*** Block opens ***

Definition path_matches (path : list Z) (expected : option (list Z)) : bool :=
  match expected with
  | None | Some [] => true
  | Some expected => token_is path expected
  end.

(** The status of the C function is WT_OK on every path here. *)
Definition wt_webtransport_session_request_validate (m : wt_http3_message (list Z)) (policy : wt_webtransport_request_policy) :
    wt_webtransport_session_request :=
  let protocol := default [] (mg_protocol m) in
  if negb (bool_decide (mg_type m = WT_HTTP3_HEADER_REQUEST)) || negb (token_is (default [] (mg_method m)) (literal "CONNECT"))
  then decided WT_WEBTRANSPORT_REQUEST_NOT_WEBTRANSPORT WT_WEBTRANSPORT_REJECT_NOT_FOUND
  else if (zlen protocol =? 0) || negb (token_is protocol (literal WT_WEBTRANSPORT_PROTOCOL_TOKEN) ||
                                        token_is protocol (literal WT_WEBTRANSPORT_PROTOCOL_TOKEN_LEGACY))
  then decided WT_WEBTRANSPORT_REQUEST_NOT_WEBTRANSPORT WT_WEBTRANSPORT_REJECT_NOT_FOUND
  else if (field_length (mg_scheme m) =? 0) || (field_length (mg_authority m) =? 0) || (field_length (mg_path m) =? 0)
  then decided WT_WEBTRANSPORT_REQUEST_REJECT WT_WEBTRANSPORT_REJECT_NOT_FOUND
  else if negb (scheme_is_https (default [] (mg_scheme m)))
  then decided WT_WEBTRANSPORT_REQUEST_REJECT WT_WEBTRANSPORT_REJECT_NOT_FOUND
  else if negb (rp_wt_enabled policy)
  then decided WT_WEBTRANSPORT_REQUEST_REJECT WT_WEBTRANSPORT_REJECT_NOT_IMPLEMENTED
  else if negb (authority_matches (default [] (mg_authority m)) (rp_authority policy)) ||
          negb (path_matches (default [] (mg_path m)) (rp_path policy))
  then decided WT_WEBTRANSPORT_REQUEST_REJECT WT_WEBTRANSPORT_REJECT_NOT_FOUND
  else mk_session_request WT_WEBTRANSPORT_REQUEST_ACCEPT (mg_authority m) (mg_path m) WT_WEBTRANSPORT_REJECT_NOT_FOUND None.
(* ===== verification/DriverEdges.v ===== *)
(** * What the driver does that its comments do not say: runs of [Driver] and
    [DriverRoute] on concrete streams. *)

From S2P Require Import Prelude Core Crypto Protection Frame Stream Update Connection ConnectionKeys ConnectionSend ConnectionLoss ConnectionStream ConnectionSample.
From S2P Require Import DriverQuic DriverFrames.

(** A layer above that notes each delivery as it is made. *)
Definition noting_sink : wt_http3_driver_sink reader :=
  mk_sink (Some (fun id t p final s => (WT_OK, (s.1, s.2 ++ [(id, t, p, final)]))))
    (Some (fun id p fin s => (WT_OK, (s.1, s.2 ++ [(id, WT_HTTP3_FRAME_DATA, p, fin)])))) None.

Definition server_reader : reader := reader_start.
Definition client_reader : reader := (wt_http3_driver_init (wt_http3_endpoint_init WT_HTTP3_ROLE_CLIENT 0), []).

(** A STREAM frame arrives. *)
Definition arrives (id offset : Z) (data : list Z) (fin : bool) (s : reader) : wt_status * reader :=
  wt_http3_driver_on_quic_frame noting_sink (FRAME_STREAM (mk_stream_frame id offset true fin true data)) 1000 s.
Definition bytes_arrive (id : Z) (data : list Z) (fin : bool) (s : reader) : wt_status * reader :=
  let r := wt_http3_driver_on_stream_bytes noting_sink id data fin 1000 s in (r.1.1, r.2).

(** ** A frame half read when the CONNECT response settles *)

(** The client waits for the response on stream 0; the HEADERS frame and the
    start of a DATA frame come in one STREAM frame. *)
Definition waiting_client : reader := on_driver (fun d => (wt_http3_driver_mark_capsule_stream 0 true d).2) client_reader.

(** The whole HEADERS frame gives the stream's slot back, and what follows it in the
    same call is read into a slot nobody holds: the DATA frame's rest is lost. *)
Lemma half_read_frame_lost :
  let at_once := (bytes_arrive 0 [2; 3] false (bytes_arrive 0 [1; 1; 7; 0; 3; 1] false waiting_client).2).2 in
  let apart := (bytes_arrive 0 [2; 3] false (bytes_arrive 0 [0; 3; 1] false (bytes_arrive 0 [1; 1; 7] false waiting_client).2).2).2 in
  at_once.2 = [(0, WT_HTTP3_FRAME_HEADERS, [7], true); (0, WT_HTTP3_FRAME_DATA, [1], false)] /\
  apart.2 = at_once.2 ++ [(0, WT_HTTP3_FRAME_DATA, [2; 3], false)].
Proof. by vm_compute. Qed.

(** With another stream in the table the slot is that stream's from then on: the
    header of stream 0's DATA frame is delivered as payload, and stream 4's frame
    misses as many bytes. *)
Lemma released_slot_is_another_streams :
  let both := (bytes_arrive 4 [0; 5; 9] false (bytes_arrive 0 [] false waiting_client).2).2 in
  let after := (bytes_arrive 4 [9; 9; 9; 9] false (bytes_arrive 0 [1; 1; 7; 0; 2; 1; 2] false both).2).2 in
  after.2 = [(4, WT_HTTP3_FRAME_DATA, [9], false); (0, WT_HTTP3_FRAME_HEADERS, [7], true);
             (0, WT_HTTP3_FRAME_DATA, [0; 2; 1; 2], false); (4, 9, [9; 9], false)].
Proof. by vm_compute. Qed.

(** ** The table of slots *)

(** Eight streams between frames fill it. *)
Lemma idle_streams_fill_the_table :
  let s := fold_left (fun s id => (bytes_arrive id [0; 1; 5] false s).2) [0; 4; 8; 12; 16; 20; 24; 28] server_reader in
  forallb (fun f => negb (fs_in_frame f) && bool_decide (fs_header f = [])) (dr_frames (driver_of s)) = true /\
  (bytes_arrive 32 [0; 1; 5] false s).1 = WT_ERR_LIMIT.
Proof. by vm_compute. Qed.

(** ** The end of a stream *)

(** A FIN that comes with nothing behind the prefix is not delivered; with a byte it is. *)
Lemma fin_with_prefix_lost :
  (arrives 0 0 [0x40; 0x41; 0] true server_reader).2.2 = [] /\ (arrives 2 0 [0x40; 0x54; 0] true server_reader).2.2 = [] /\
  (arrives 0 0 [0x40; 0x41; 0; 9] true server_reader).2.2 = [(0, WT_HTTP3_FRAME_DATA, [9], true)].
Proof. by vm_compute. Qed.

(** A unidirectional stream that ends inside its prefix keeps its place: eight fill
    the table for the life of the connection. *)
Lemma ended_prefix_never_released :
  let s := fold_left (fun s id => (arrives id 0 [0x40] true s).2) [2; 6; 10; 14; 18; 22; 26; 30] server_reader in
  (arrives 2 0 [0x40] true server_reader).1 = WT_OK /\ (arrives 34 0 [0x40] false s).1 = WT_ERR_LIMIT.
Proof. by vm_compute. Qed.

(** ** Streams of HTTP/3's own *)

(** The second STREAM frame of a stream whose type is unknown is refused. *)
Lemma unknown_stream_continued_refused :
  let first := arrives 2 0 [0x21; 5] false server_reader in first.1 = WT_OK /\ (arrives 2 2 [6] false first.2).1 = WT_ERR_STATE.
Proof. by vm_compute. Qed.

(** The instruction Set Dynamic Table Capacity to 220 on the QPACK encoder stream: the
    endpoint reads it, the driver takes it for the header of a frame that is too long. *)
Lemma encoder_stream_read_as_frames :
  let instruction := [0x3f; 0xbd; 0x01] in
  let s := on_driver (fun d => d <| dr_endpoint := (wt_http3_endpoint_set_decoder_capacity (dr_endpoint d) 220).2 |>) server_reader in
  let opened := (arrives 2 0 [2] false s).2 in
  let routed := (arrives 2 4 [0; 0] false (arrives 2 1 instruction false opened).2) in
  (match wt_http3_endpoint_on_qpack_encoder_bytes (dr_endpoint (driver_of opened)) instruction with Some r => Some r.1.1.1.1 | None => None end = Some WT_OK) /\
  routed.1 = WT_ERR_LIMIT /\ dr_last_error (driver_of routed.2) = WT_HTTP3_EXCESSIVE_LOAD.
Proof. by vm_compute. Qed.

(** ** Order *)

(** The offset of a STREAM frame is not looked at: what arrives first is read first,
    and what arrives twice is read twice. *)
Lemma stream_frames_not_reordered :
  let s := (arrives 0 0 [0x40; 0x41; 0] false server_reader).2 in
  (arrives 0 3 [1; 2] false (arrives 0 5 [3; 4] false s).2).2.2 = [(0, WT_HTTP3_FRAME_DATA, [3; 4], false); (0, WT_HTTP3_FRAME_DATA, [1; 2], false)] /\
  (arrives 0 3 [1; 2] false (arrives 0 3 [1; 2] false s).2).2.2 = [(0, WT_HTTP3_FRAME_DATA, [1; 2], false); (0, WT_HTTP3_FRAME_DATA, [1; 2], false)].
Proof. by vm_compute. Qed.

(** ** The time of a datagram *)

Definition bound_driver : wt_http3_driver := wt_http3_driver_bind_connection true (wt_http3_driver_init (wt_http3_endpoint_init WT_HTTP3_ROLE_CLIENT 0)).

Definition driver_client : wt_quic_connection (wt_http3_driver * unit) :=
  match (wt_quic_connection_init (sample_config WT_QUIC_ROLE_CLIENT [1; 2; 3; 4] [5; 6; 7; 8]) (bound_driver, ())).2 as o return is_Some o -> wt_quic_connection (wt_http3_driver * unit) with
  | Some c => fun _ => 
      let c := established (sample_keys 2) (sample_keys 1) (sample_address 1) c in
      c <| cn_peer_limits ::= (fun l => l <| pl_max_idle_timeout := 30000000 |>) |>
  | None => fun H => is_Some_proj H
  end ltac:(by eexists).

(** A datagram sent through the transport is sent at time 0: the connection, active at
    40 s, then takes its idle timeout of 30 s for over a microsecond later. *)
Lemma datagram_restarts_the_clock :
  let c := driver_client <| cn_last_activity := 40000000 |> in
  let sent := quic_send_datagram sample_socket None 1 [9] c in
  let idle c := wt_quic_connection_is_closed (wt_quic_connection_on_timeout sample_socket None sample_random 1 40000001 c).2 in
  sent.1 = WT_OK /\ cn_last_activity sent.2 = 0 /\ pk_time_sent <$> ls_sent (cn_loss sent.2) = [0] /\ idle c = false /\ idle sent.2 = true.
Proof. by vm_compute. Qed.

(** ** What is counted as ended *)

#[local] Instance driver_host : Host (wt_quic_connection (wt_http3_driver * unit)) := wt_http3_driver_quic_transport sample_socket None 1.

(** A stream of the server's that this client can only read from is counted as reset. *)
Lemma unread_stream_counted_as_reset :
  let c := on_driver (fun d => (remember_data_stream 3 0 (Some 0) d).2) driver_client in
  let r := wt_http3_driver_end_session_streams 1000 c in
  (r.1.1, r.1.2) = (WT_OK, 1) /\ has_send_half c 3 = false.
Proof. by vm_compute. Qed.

*** Block closes ***

# Exercise goal
Transcribe exactly the line containing "#[local] Instance driver_host" and all remaining lines of the material, ending with the last one.

# Exercise response
#[local] Instance driver_host : Host (wt_quic_connection (wt_http3_driver * unit)) := wt_http3_driver_quic_transport sample_socket None 1.

(** A stream of the server's that this client can only read from is counted as reset. *)
Lemma unread_stream_counted_as_reset :
  let c := on_driver (fun d => (remember_data_stream 3 0 (Some 0) d).2) driver_client in
  let r := wt_http3_driver_end_session_streams 1000 c in
  (r.1.1, r.1.2) = (WT_OK, 1) /\ has_send_half c 3 = false.
Proof. by vm_compute. Qed.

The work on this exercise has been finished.